What is expected –
In the records below, begin at the line containing "fold (too_young st" and end at the line containing "intros Hm. unfold eligible_controllers."; quote every line in that span exactly, including both boundary lines, and no others.

Raw data –
(* ===== verification/IdElig.v ===== *)
(** * x/identity: the quorum denominator

    The number of eligible controllers is the stored total less the controllers too young,
    counted from the young end of the age-ordered mirror.  Under [index_ok] it is the
    number of distinct controllers whose oldest standing identity is old enough, exactly
    when the walk is not cut short, and never less. *)
From stdpp Require Import base gmap strings list fin_maps sorting.
From Stdlib Require Import ZArith Lia Ascii.
From S2P Require Import Prelude GoInt KVStore StoreEntry Interfaces PhiDid IdTypes IdKeeper IdIndex.

(** ** The records as a list *)
Definition oldest_of (b : string) : Z := default 0 (fst <$> DecodeControllerEligibility (Some b)).
Definition age_key (cb : string * string) : string := EligibilityByAgeKey (oldest_of cb.2) cb.1.

Section mirror.
Context (st : IdStore) (Hm : mirror_ok st).
Lemma record_oldest c b : s_elig st !! c = Some b →
  is_int64 (oldest_of b) ∧ ∃ s, DecodeControllerEligibility (s_elig st !! c) = Some (oldest_of b, s).
Proof.
  intros Hb. destruct (mi_records _ Hm _ _ Hb) as (o & s & Hd & Ho & _). unfold oldest_of. rewrite Hb, Hd. eauto.
Qed.
Lemma age_keys_perm : (KVStorePrefixIterator (s_age st) "").*1 ≡ₚ age_key <$> map_to_list (s_elig st).
Proof.
  apply NoDup_Permutation; [apply Iterator_NoDup| |].
  - apply NoDup_fmap_2_strong; [|apply NoDup_map_to_list].
    intros [c b] [c' b'] Hb%elem_of_map_to_list Hb'%elem_of_map_to_list E.
    destruct (record_oldest _ _ Hb) as [Ho _], (record_oldest _ _ Hb') as [Ho' _].
    unfold age_key in E. cbn [fst snd] in E.
    destruct (EligibilityByAgeKey_inj _ _ _ _ Ho Ho' E) as [_ ->]. clear E. rewrite Hb in Hb'. by simplify_eq.
  - intros k. transitivity (is_Some (s_age st !! k)).
    { rewrite list_elem_of_fmap. split.
      - intros ([k' u] & -> & [Hk _]%elem_of_prefix_iterator). eauto.
      - intros [u Hu]. exists (k, u). split; [reflexivity|]. apply elem_of_prefix_iterator. split; [exact Hu|reflexivity]. }
    rewrite (mi_age _ Hm), list_elem_of_fmap. split.
    + intros (c & o & s & Hd & ->). destruct (s_elig st !! c) as [b|] eqn:Hb; [|done].
      exists (c, b). split; [|by apply elem_of_map_to_list]. unfold age_key, oldest_of. cbn [fst snd]. rewrite Hd. reflexivity.
    + intros ([c b] & -> & Hb%elem_of_map_to_list). destruct (record_oldest _ _ Hb) as (_ & s & Hd).
      exists c, (oldest_of b), s. split; [exact Hd|reflexivity].
Qed.
End mirror.

(** ** The walk from the young end *)
Definition newer (cutoff : Z) (k : string) : bool :=
  match CreatedAtFromEligibilityByAgeKey k with Some o => cutoff <? o | None => false end.
Definition count_if {A} (P : A → bool) (l : list A) : Z := Z.of_nat (length (List.filter P l)).

Lemma count_if_perm {A} (P : A → bool) l l' : l ≡ₚ l' → count_if P l = count_if P l'.
Proof. intros Hp. unfold count_if. by rewrite (filter_perm P _ _ Hp). Qed.
Lemma count_if_none {A} (P : A → bool) l : (∀ x, x ∈ l → P x = false) → count_if P l = 0.
Proof.
  intros Hl. unfold count_if. induction l as [|x l IH]; [done|]. simpl. rewrite (Hl x ltac:(left)).
  apply IH. intros y Hy. apply Hl. by right.
Qed.
Lemma count_if_cons {A} (P : A → bool) x l : count_if P (x :: l) = (if P x then 1 else 0) + count_if P l.
Proof. unfold count_if. simpl. destruct (P x); simpl; lia. Qed.
Lemma count_if_bounds {A} (P : A → bool) l : 0 ≤ count_if P l ≤ Z.of_nat (length l).
Proof. unfold count_if. pose proof (List.filter_length_le P l). lia. Qed.
Lemma count_if_negb {A} (P : A → bool) l : count_if (λ x, negb (P x)) l = Z.of_nat (length l) - count_if P l.
Proof. induction l as [|x l IH]; [done|]. rewrite !count_if_cons, IH. destruct (P x); simpl; lia. Qed.
Lemma count_if_fmap {A B} (P : B → bool) (f : A → B) l : count_if P (f <$> l) = count_if (λ x, P (f x)) l.
Proof. induction l as [|x l IH]; [done|]. rewrite fmap_cons, !count_if_cons, IH. done. Qed.
Lemma count_if_ext {A} (P Q : A → bool) l : (∀ x, x ∈ l → P x = Q x) → count_if P l = count_if Q l.
Proof.
  intros Hl. induction l as [|x l IH]; [done|]. rewrite !count_if_cons, (Hl x ltac:(left)), IH; [done|].
  intros y Hy. apply Hl. by right.
Qed.

(** keys in descending order, each with its age *)
Definition aged (k : string) : Prop := ∃ o c, is_int64 o ∧ k = EligibilityByAgeKey o c.
Definition key_ge (a b : string) : Prop := str_lt a b = false.
Lemma newer_mono cutoff a b : aged a → aged b → key_ge a b → newer cutoff a = false → newer cutoff b = false.
Proof.
  intros (o & c & Ho & ->) (o' & c' & Ho' & ->) Hge. unfold newer. rewrite !CreatedAt_key by done.
  rewrite !Z.ltb_ge. intros Hc. destruct (Z.le_gt_cases o' o); [lia|].
  unfold key_ge, EligibilityByAgeKey in Hge. rewrite SortableInt64_lt in Hge by done. discriminate.
Qed.
Lemma count_newer_spec cutoff ceiling ks n : Forall aged ks → StronglySorted key_ge ks →
  0 ≤ n ≤ ceiling → ceiling < 2 ^ 64 →
  (count_newer cutoff ceiling n ks).1 = Z.min (n + count_if (newer cutoff) ks) ceiling.
Proof.
  intros Ha Hs. revert n. induction Hs as [|k ks Hs IH Hk]; intros n Hn Hc.
  { unfold count_if. cbn. lia. }
  apply Forall_cons in Ha as [(o & c & Ho & ->) Ha]. rewrite count_if_cons. cbn [count_newer].
  pose proof (count_if_bounds (newer cutoff) ks) as Hb.
  destruct (Z.leb_spec ceiling n); [cbn [fst]; destruct (newer _ _); lia|].
  unfold newer at 1. rewrite CreatedAt_key by done.
  destruct (Z.leb_spec o cutoff) as [Hle|Hgt].
  - rewrite (proj2 (Z.ltb_ge _ _)) by lia. rewrite count_if_none; [cbn [fst]; lia|].
    intros k' Hk'. rewrite Forall_forall in Hk, Ha.
    apply (newer_mono cutoff (EligibilityByAgeKey o c)); [by exists o, c|by apply Ha|by apply Hk|].
    unfold newer. rewrite CreatedAt_key by done. apply Z.ltb_ge. lia.
  - rewrite (proj2 (Z.ltb_lt _ _)) by lia. rewrite u64_id by lia. rewrite IH by (done || lia). lia.
Qed.

Lemma StronglySorted_rev {A} (R : A → A → Prop) l : StronglySorted R l → StronglySorted (flip R) (rev l).
Proof.
  induction 1 as [|x l Hs IH Hx]; simpl; [constructor|]. apply StronglySorted_snoc; [done|].
  rewrite Forall_forall in *. intros y Hy. apply Hx. by rewrite list_elem_of_In, <- in_rev, <- list_elem_of_In in Hy.
Qed.
Lemma reverse_keys_sorted {V} (m : KVStore V) : StronglySorted key_ge (KVStoreReversePrefixIterator m "").*1.
Proof.
  unfold KVStoreReversePrefixIterator.
  assert (StronglySorted (flip entry_le) (rev (KVStorePrefixIterator m ""))) as Hs.
  { apply StronglySorted_rev, Sorted_StronglySorted; [apply _|]. apply filter_sorted, entries_sorted. }
  induction Hs as [|x l Hs IH Hx]; simpl; [constructor|]. constructor; [done|].
  rewrite Forall_fmap. eapply Forall_impl; [exact Hx|]. intros y. unfold flip, entry_le, str_le, key_ge. simpl.
  by rewrite negb_true_iff.
Qed.

(** ** The count *)
(** the controllers whose oldest standing identity was created by the cutoff *)
Definition eligible_controllers (st : IdStore) (cutoff : Z) : list string :=
  (List.filter (λ cb, oldest_of cb.2 <=? cutoff) (map_to_list (s_elig st))).*1.
Definition too_young (st : IdStore) (cutoff : Z) : Z :=
  count_if (λ cb, cutoff <? oldest_of cb.2) (map_to_list (s_elig st)).

Lemma eligible_count st cutoff :
  Z.of_nat (length (eligible_controllers st cutoff)) = Z.of_nat (size (s_elig st)) - too_young st cutoff.
Proof.
  unfold eligible_controllers, too_young. rewrite length_fmap.
  change (Z.of_nat (length (List.filter (λ cb, oldest_of cb.2 <=? cutoff) (map_to_list (s_elig st)))))
    with (count_if (λ cb, oldest_of cb.2 <=? cutoff) (map_to_list (s_elig st))).
  rewrite (count_if_ext _ (λ cb, negb (cutoff <? oldest_of cb.2))) by (intros x _; apply Z.leb_antisym).
  rewrite count_if_negb. f_equal. by rewrite length_map_to_list.
Qed.
Lemma tail_count st cutoff : mirror_ok st →
  (countEligibleNewerThan st cutoff).1 = Z.min (too_young st cutoff) MaxEligibilityTailScan.
Proof.
  intros Hm. unfold countEligibleNewerThan, countEligibleNewerThanCapped.
  assert ((KVStoreReversePrefixIterator (s_age st) "").*1 ≡ₚ age_key <$> map_to_list (s_elig st)) as Hp.
  { rewrite <- (age_keys_perm st Hm). unfold KVStoreReversePrefixIterator. by rewrite <- Permutation_rev. }
  rewrite count_newer_spec; [|..|apply reverse_keys_sorted|done|done].
  - rewrite Z.add_0_l. f_equal. rewrite (count_if_perm _ _ _ Hp), count_if_fmap.
    apply count_if_ext. intros [c b] Hb%elem_of_map_to_list. destruct (record_oldest st Hm _ _ Hb) as [Ho _].
    unfold newer, age_key. cbn [fst snd]. by rewrite CreatedAt_key.
  - rewrite Forall_forall. intros k Hk. rewrite Hp in Hk. apply list_elem_of_fmap in Hk as ([c b] & -> & Hb%elem_of_map_to_list).
    destruct (record_oldest st Hm _ _ Hb) as [Ho _]. exists (oldest_of b), c. split; [exact Ho|reflexivity].
Qed.

Lemma CountEligible_spec st t minAge : mirror_ok st → Z.of_nat (size (s_elig st)) < 2 ^ 64 →
  let cutoff := Unix (t + i64 (- minAge)) in
  CountEligibleControllersAt st t minAge =
  Z.of_nat (length (eligible_controllers st cutoff)) + Z.max 0 (too_young st cutoff - MaxEligibilityTailScan).
Proof.
  intros Hm Hsz cutoff. unfold CountEligibleControllersAt. fold cutoff.
  destruct (countEligibleNewerThan st cutoff) as [tail tr] eqn:Ht.
  pose proof (tail_count st cutoff Hm) as Htc. rewrite Ht in Htc. cbn [fst] in Htc.
  rewrite (mi_total _ Hm), u64_id by lia. rewrite eligible_count. 
  pose proof (count_if_bounds (λ cb, cutoff <? oldest_of cb.2) (map_to_list (s_elig st))) as Hb.
  fold (too_young st cutoff) in Hb. rewrite length_map_to_list in Hb.
  destruct (Z.ltb_spec (Z.of_nat (size (s_elig st))) tail); lia.
Qed.
Lemma elem_of_eligible st cutoff c : mirror_ok st →
  c ∈ eligible_controllers st cutoff ↔ ∃ o s, DecodeControllerEligibility (s_elig st !! c) = Some (o, s) ∧ o ≤ cutoff.
Proof.
  intros Hm. unfold eligible_controllers. rewrite list_elem_of_fmap. split.
  - intros ([c' b] & -> & Hin). apply list_elem_of_In, filter_In in Hin as [Hin%list_elem_of_In%elem_of_map_to_list Ho].
    cbn [fst snd] in *. destruct (record_oldest st Hm _ _ Hin) as (_ & s & Hd). exists (oldest_of b), s. split; [done|lia].
  - intros (o & s & Hd & Ho). destruct (s_elig st !! c) as [b|] eqn:Hb; [|done].
    exists (c, b). split; [done|]. apply list_elem_of_In, filter_In. split; [by apply list_elem_of_In, elem_of_map_to_list|].
    cbn [snd]. unfold oldest_of. rewrite Hd. cbn. lia.
Qed.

Solution –
  fold (too_young st cutoff) in Hb. rewrite length_map_to_list in Hb.
  destruct (Z.ltb_spec (Z.of_nat (size (s_elig st))) tail); lia.
Qed.
Lemma elem_of_eligible st cutoff c : mirror_ok st →
  c ∈ eligible_controllers st cutoff ↔ ∃ o s, DecodeControllerEligibility (s_elig st !! c) = Some (o, s) ∧ o ≤ cutoff.
Proof.
  intros Hm. unfold eligible_controllers. rewrite list_elem_of_fmap. split.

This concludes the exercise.